The Kenya Institute for Public Policy Research and Analysis (KIPPRA) has rolled out a programme to sensitize university students and lecturers on the importance of participating in government policy making process.
Speaking on Friday at Maasai Mara University, the KIPPRA Executive Director, Dr. Rose Ngugi said the programme intended to reach out to various stakeholders involved in public policy making process where universities were key participants in a bid to incorporate their ideas in the decisions made.
“Universities are where we come back to when we realize there are gaps in skills development, hence we are trying to promote exchange between universities and policy makers.
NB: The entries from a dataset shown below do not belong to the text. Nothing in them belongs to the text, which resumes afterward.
(* ===== verification/FlightFiles.v ===== *)
(** * Flight files: a flight rebuilt from its detections, and exported

    [features/tracks/flight-path.ts] rebuilds the flown path,
    [rssi-samples.ts] the signal's series, [track-export.ts] the files another
    tool opens.  Their CSV is read back by the RFC 4180 reader of [LogStore]. *)
From Stdlib Require Import ZArith Bool String Ascii List Lia Permutation Sorted.
From stdpp Require Import base option list strings pretty.
From S2P Require Import Prelude JsNumber JsDate JsString JsParse ApiTypes LogStore ShareCard.

(** ** The path *)

(** [Date.parse(a) - Date.parse(b) <= 0], NaN counting as 0. *)
Definition ts_le (a b : string) : bool :=
  match Date_parse a, Date_parse b with Some a, Some b => a - b <=? 0 | _, _ => true end.

Definition positioned (d : Detection) : option (Detection * DetectionPosition) := (fun p => (d, p)) <$> dt_position d.
Definition by_time (a b : Detection * DetectionPosition) : bool := ts_le (dt_ts a.1) (dt_ts b.1).
Definition flown (dp : Detection * DetectionPosition) : Position :=
  let '(d, p) := dp in {|
    ps_lat := dp_lat p; ps_lon := dp_lon p;
    ps_alt_geodetic_m := dp_alt_geodetic_m p; ps_height_agl_m := dp_height_agl_m p;
    ps_terrain_elevation_m := None;
    ps_speed_mps := dt_kinematics d ?. kn_speed_mps; ps_track_deg := dt_kinematics d ?. kn_track_deg;
    ps_at := Some (dt_ts d)
  |}.

Definition flightPath (detections : list Detection) (history : list Position) : list Position :=
  let fromDetections := map flown (sort_by by_time (omap positioned detections)) in
  if zlen history <? zlen fromDetections then fromDetections else history.

(** ** The signal *)
Definition sample_of (d : Detection) : option RssiSample :=
  (fun rssi => {| rs_ts := dt_ts d; rs_rssi := rssi |}) <$> (dt_rf d ?. rf_rssi_dbm).
Definition sample_le (a b : RssiSample) : bool := ts_le (rs_ts a) (rs_ts b).
Definition samplesFromDetections (detections : list Detection) : list RssiSample :=
  sort_by sample_le (omap sample_of detections).

(** The map of receivers, in order of first appearance. *)
Fixpoint push_sample (sensor : string) (s : RssiSample) (m : list (string * list RssiSample)) : list (string * list RssiSample) :=
  match m with
  | [] => [(sensor, [s])]
  | (k, l) :: m' => if k === sensor then (k, l ++ [s]) :: m' else (k, l) :: push_sample sensor s m'
  end.
Definition add_sample (m : list (string * list RssiSample)) (d : Detection) : list (string * list RssiSample) :=
  match sample_of d with Some s => push_sample (dt_sensor_id d) s m | None => m end.
Definition samplesByReceiver (detections : list Detection) : list (string * list RssiSample) :=
  map (fun e => (e.1, sort_by sample_le e.2)) (fold_left add_sample detections []).

(** ** The files *)
Definition csvField (value : string) : string :=
  if string_exists quoting value
  then String dquote (replaceAll dquote (String dquote (String dquote "")) value +:+ String dquote "")
  else value.

Definition num_cell (value : option num) : string := match value with Some v => num_string v | None => "" end.

Definition position_header : list string :=
  ["at"; "lat"; "lon"; "alt_geodetic_m"; "height_agl_m"; "speed_mps"; "track_deg"].
Definition position_row (p : Position) : string :=
  join (String comma "")
    [csvField (ps_at p ?? ""); num_string (ps_lat p); num_string (ps_lon p); num_cell (ps_alt_geodetic_m p);
     num_cell (ps_height_agl_m p); num_cell (ps_speed_mps p); num_cell (ps_track_deg p)].
Definition positionsCsv (history : list Position) : string :=
  join (String newline "") (join (String comma "") position_header :: map position_row history ++ [""]).

Definition rssi_row (s : RssiSample) : string := csvField (rs_ts s) +:+ "," +:+ num_string (rs_rssi s).
Definition rssiCsv (samples : list RssiSample) : string :=
  join (String newline "") (("at,rssi_dbm" : string) :: map rssi_row samples ++ [""]).

(** The GeoJSON document; [JSON.stringify] prints it. *)
Definition opt_str (s : option string) : json := match s with Some s => JStr s | None => JNull end.
Definition coordinates_of (p : Position) : json :=
  JArr (JNum (ps_lon p) :: JNum (ps_lat p) :: match ps_alt_geodetic_m p with Some a => [JNum a] | None => [] end).
Definition path_feature (track : Track) (history : list Position) : json :=
  JObj [("type", JStr "Feature");
        ("geometry", JObj [("type", JStr "LineString"); ("coordinates", JArr (map coordinates_of history))]);
        ("properties", JObj [
           ("track_id", JStr (tr_track_id track)); ("serial", opt_str (tr_identity track ?. ti_serial));
           ("vendor", opt_str (tr_identity track ?. ti_vendor)); ("state", JStr (TrackState_string (tr_state track)));
           ("first_seen", JStr (tr_first_seen track)); ("last_seen", JStr (tr_last_seen track));
           ("detection_count", JNum (of_Z (tr_detection_count track)))])].
Definition operator_feature (p : Position) : json :=
  JObj [("type", JStr "Feature");
        ("geometry", JObj [("type", JStr "Point"); ("coordinates", JArr [JNum (ps_lon p); JNum (ps_lat p)])]);
        ("properties", JObj [("role", JStr "operator")])].
Definition pathDocument (track : Track) (history : list Position) : json :=
  JObj [("type", JStr "FeatureCollection");
        ("features", JArr (path_feature track history ::
           match tr_operator track with Some p => [operator_feature p] | None => [] end))].
Definition pathGeoJson (stringify : json -> string) (track : Track) (history : list Position) : string :=
  stringify (pathDocument track history).

(** [/[^A-Za-z0-9._-]+/g] replaced by ["-"]. *)
Definition safe_char (c : ascii) : bool :=
  let n := N_of_ascii c in
  ((65 <=? n) && (n <=? 90) || (97 <=? n) && (n <=? 122) || (48 <=? n) && (n <=? 57)
   || (n =? 46) || (n =? 95) || (n =? 45))%N.
Fixpoint dashed (inside : bool) (s : string) : string :=
  match s with
  | EmptyString => ""
  | String c s' =>
      if safe_char c then String c (dashed false s')
      else if inside then dashed true s' else String "-" (dashed true s')
  end.
Definition exportBasename (track : Track) : string := "classg-track-" +:+ dashed false (title_of track).

(** ** Numbers print nothing a CSV reader minds *)

Lemma string_exists_app p s t : string_exists p (s +:+ t) = string_exists p s || string_exists p t.
Proof. induction s as [|c s IH]; [by rewrite sapp_nil|]. rewrite sapp_cons. cbn. by rewrite IH, orb_assoc. Qed.

Lemma clean_app s t : clean (s +:+ t) = clean s && clean t.
Proof. unfold clean. by rewrite string_exists_app, negb_orb. Qed.

Lemma clean_zeros n : clean (zeros n) = true.
Proof. induction n as [|n IH]; [done|]. cbn [zeros]. by rewrite clean_app, IH. Qed.

Lemma clean_substring i n s : clean s = true -> clean (substring i n s) = true.
Proof.
  revert i n. induction s as [|c s IH]; intros i n; [by destruct i, n|]. intros H.
  pose proof (clean_cons _ _ H) as (_ & _ & _ & Hs). destruct i as [|i]; [|by apply IH]. destruct n as [|n]; [done|].
  cbn [substring]. unfold clean in *. cbn [string_exists] in *. apply negb_true_iff, orb_false_elim in H as [Hc _].
  rewrite Hc. by apply IH.
Qed.

Lemma clean_digits s : all_digits s = true -> clean s = true.
Proof.
  induction s as [|c s IH]; [done|]. cbn. intros [Hc Hs]%andb_prop. unfold clean in *. cbn. rewrite negb_orb, IH by done.
  by each_char c.
Qed.

Lemma clean_pretty (z : Z) : clean (pretty z) = true.
Proof.
  assert (forall n, 0 <= n -> clean (pretty n) = true) as H by (intros n Hn; by apply clean_digits, pretty_Z_digits).
  destruct z as [|p|p]; [done|by apply H|]. change (clean ("-" +:+ pretty (Z.pos p)) = true). rewrite clean_app. by apply H.
Qed.

Lemma clean_decimal n d : clean (decimal n d) = true.
Proof.
  unfold decimal. destruct d as [|d]; [apply clean_pretty|]. unfold padStart.
  assert (clean (zeros (S (S d) - String.length (pretty n)) +:+ pretty n) = true) as H by by rewrite clean_app, clean_zeros, clean_pretty.
  by rewrite !clean_app, !clean_substring.
Qed.

Lemma clean_shortest fuel d m e : clean (shortest fuel d m e) = true.
Proof. revert d. induction fuel as [|fuel IH]; intros d; cbn [shortest]; [apply clean_decimal|]. destruct (neq _ _); [apply clean_decimal|apply IH]. Qed.

Lemma clean_num x : clean (num_string x) = true.
Proof. destruct x as [s|s| |s m e]; cbn [num_string]; [done|by destruct s|done|]. rewrite clean_app, clean_shortest. by destruct s. Qed.

Lemma clean_num_cell v : clean (num_cell v) = true.
Proof. destruct v; [apply clean_num|done]. Qed.

(** ** The files read back *)

Definition position_cells (p : Position) : list string :=
  [ps_at p ?? ""; num_string (ps_lat p); num_string (ps_lon p); num_cell (ps_alt_geodetic_m p);
   num_cell (ps_height_agl_m p); num_cell (ps_speed_mps p); num_cell (ps_track_deg p)].
Definition rssi_cells (s : RssiSample) : list string := [rs_ts s; num_string (rs_rssi s)].

Lemma csv_file_reads {A} (row : A -> string) (cells : A -> list string) header l :
  (forall x, cells x <> [] /\ exists cs, row x = join (String comma "") cs /\ Forall2 reads cs (cells x)) ->
  header <> [] -> List.forallb clean header = true ->
  csv_parse (join (String newline "") (join (String comma "") header :: map row l ++ [""])) = header :: map cells l ++ [[""]].
Proof.
  intros Hrow Hh Hc. apply csv_read_rows; [|done]. constructor.
  - split; [done|]. exists header. split; [done|]. rewrite forallb_forall in Hc. clear Hh.
    induction header as [|h hs IH]; constructor; [apply reads_clean, Hc; by left|]. apply IH. intros x Hx. apply Hc. by right.
  - apply Forall2_app.
    + induction l; constructor; auto.
    + constructor; [|constructor]. split; [done|]. exists [""]. split; [done|]. constructor; [by apply reads_clean|constructor].
Qed.

(** The exported tables read back: an RFC 4180 reader of the positions' file
    finds the header, a row per position with its instant whatever it holds, its
    numbers as printed and an empty cell for what was never reported, and the
    empty record of the final newline; so for the signal's file. *)
Lemma tables_read_back (history : list Position) (samples : list RssiSample) :
  csv_parse (positionsCsv history) = position_header :: map position_cells history ++ [[""]] /\
  csv_parse (rssiCsv samples) = ["at"; "rssi_dbm"] :: map rssi_cells samples ++ [[""]].
Proof.
  split.
  - apply csv_file_reads; [|done|done]. intros p. split; [done|]. eexists. split; [reflexivity|].
    repeat constructor; auto using reads_clean, clean_num, clean_num_cell. apply reads_escape.
  - apply (csv_file_reads rssi_row rssi_cells ["at"; "rssi_dbm"]); [|done|done]. intros s. split; [done|].
    exists [csvField (rs_ts s); num_string (rs_rssi s)]. split; [done|].
    repeat constructor; auto using reads_clean, clean_num. apply reads_escape.
Qed.

(** ** The name is safe *)
Lemma dashed_safe inside s : forallb safe_char (list_ascii_of_string (dashed inside s)) = true.
Proof.
  revert inside. induction s as [|c s IH]; intros inside; [done|]. cbn [dashed]. destruct (safe_char c) eqn:E.
  - cbn. by rewrite E, IH.
  - destruct inside; cbn; by rewrite IH.
Qed.

(** A file's name has only letters, digits, points, underscores and dashes. *)
Lemma basename_is_safe track : forallb safe_char (list_ascii_of_string (exportBasename track)) = true.
Proof.
  unfold exportBasename. assert (forall a b, list_ascii_of_string (a +:+ b) = list_ascii_of_string a ++ list_ascii_of_string b) as H.
  { intros a b. induction a as [|c a IH]; [by rewrite sapp_nil|]. rewrite sapp_cons. cbn. by rewrite IH. }
  rewrite H, forallb_app, dashed_safe. reflexivity.
Qed.

(** ** The path *)
Lemma flown_In detections p :
  In p (map flown (sort_by by_time (omap positioned detections))) <->
  exists d dp, In d detections /\ dt_position d = Some dp /\ p = flown (d, dp).
Proof.
  rewrite in_map_iff. setoid_rewrite sort_by_In. split.
  - intros ([d dp] & <- & Hin). apply list_elem_of_In, list_elem_of_omap in Hin as (d' & Hd & E).
    unfold positioned in E. destruct (dt_position d') as [q|] eqn:Eq; [|done]. cbn in E. injection E as -> ->.
    exists d, dp. apply list_elem_of_In in Hd. done.
  - intros (d & dp & Hin & E & ->). exists (d, dp). split; [done|]. apply list_elem_of_In, list_elem_of_omap. exists d.
    split; [by apply list_elem_of_In|]. unfold positioned. by rewrite E.
Qed.

(** The path is never shorter than the track's own history; unless it is that, it
    is the positions the detections recorded, in order of time. *)
Lemma flightPath_spec detections history :
  zlen history <= zlen (flightPath detections history) /\
  (flightPath detections history = history \/
   (forall p, In p (flightPath detections history) <-> exists d dp, In d detections /\ dt_position d = Some dp /\ p = flown (d, dp)) /\
   ((forall d, In d detections -> Date_parse (dt_ts d) <> None) ->
    StronglySorted (fun a b => exists x y, (ps_at a ≫= Date_parse) = Some x /\ (ps_at b ≫= Date_parse) = Some y /\ x <= y)
      (flightPath detections history))).
Proof.
  unfold flightPath. destruct (Z.ltb_spec (zlen history) (zlen (map flown (sort_by by_time (omap positioned detections))))) as [H|H];
    [|split; [done|by left]]. split; [lia|right]. split; [intros p; apply flown_In|]. intros Hd.
  set (P := fun a : Detection * DetectionPosition => Date_parse (dt_ts a.1) <> None).
  assert (List.Forall P (omap positioned detections)) as HP.
  { apply List.Forall_forall. intros [d dp] Hin. apply list_elem_of_In, list_elem_of_omap in Hin as (d' & Hd' & E).
    unfold positioned in E. destruct (dt_position d') as [q|]; [|done]. injection E as -> ->. by apply Hd, list_elem_of_In. }
  assert (StronglySorted (fun a b => by_time a b = true) (sort_by by_time (omap positioned detections))) as Hs.
  { apply (sort_by_sorted_on by_time P); [| |done]; unfold P, by_time, ts_le.
    - intros x y Hx Hy. destruct (Date_parse (dt_ts x.1)), (Date_parse (dt_ts y.1)); try done. rewrite !Z.leb_le. lia.
    - intros x y z Hx Hy Hz. destruct (Date_parse (dt_ts x.1)), (Date_parse (dt_ts y.1)), (Date_parse (dt_ts z.1)); try done.
      rewrite !Z.leb_le. lia. }
  assert (List.Forall P (sort_by by_time (omap positioned detections))) as HPs.
  { rewrite List.Forall_forall in *. intros x Hx. apply HP. by apply sort_by_In in Hx. }
  clear -Hs HPs. induction Hs as [|x l Hs IH Hf]; [constructor|]. inversion HPs as [|? ? Hx Hl]; subst. cbn [map]. constructor; [by apply IH|].
  rewrite List.Forall_forall in *. intros p (y & <- & Hy)%in_map_iff. specialize (Hf y Hy). specialize (Hl y Hy).
  unfold P, by_time, ts_le in *. destruct x as [d dp], y as [d' dp']. cbn [flown ps_at fst] in *.
  destruct (Date_parse (dt_ts d)) as [a|] eqn:Ea, (Date_parse (dt_ts d')) as [b|] eqn:Eb; try done.
  exists a, b. split_and!; [exact Ea|exact Eb|]. apply Z.leb_le in Hf. lia.
Qed.

(** A flight of one position is exported as a line of one position, which GeoJSON
    does not allow (a LineString has two or more). *)
Lemma line_of_one_position (track : Track) (p : Position) :
  tr_operator track = None ->
  exists props, pathDocument track [p] = JObj [("type", JStr "FeatureCollection"); ("features", JArr [JObj [
    ("type", JStr "Feature");
    ("geometry", JObj [("type", JStr "LineString"); ("coordinates", JArr [coordinates_of p])]);
    ("properties", props)]])].
Proof. intros H. unfold pathDocument. rewrite H. by eexists. Qed.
We don’t only focus on lecturers but also on the students because they are the future leaders,” she said.
The programme that was rolled out three months ago also focuses on enlightening the students on government agenda so that they too could put in their contributions to the projects being rolled out by the government.
“We want the students to be familiar with the four agenda of the government and contribute towards the realization of the same. We expect them to carry out objective research and analysis on good security, manufacturing, housing and affordable health care, in order to help achieve this dream,” said Dr. Ngugi.
She dared the students to be vigilant in involving themselves with the challenges in the society so that they too could invent solutions on the same.
“We are hoping that since this is our first institution to visit since the programme was rolled out, we will be able to reach out to many university students around the country and start clubs and competition amongst the students,” she said.
The Maasai Mara University Deputy Vice Chancellor in charge of Research and Student Affairs, Almadi Obore lauded KIPPRA, saying the programme would help mentor the students and create synergy between the academics and researchers.
“This university has started programmes to address the Big Four Agenda. In health, we have started programs on nursing and botanical gardens where we have medicinal plants. In manufacturing, we will be the first to start a manufacturing processing plant for medicinal plants. In food security, we have programmes on food nutrition,” he said.
He said the university has a host of outreach animal programmes where the community is sensitized on improving the livestock breed.
Bernard Adera from Technical University studying Economics said through the programme, he has learnt to think critically on the happenings in his environment.
“The programme instills a culture of wanting to know more. The way I used to think and the way I think now is different after the training. I now ask myself, who is responsible of what is happening around me? What can be done differently to change the situation? What is my role in the situation?” said Adera.
A fourth year Student University of Nairobi, Annette Wambui challenged university students not to sit waiting for their leaders to make decisions for them, some of which impacted negatively on them and instead challenged them to contribute in making the decisions.
“We should speak out so that what we want as young people can be implemented. But if we keep quiet, some policies that will be made could not be relevant to us or the society we live in,” she said.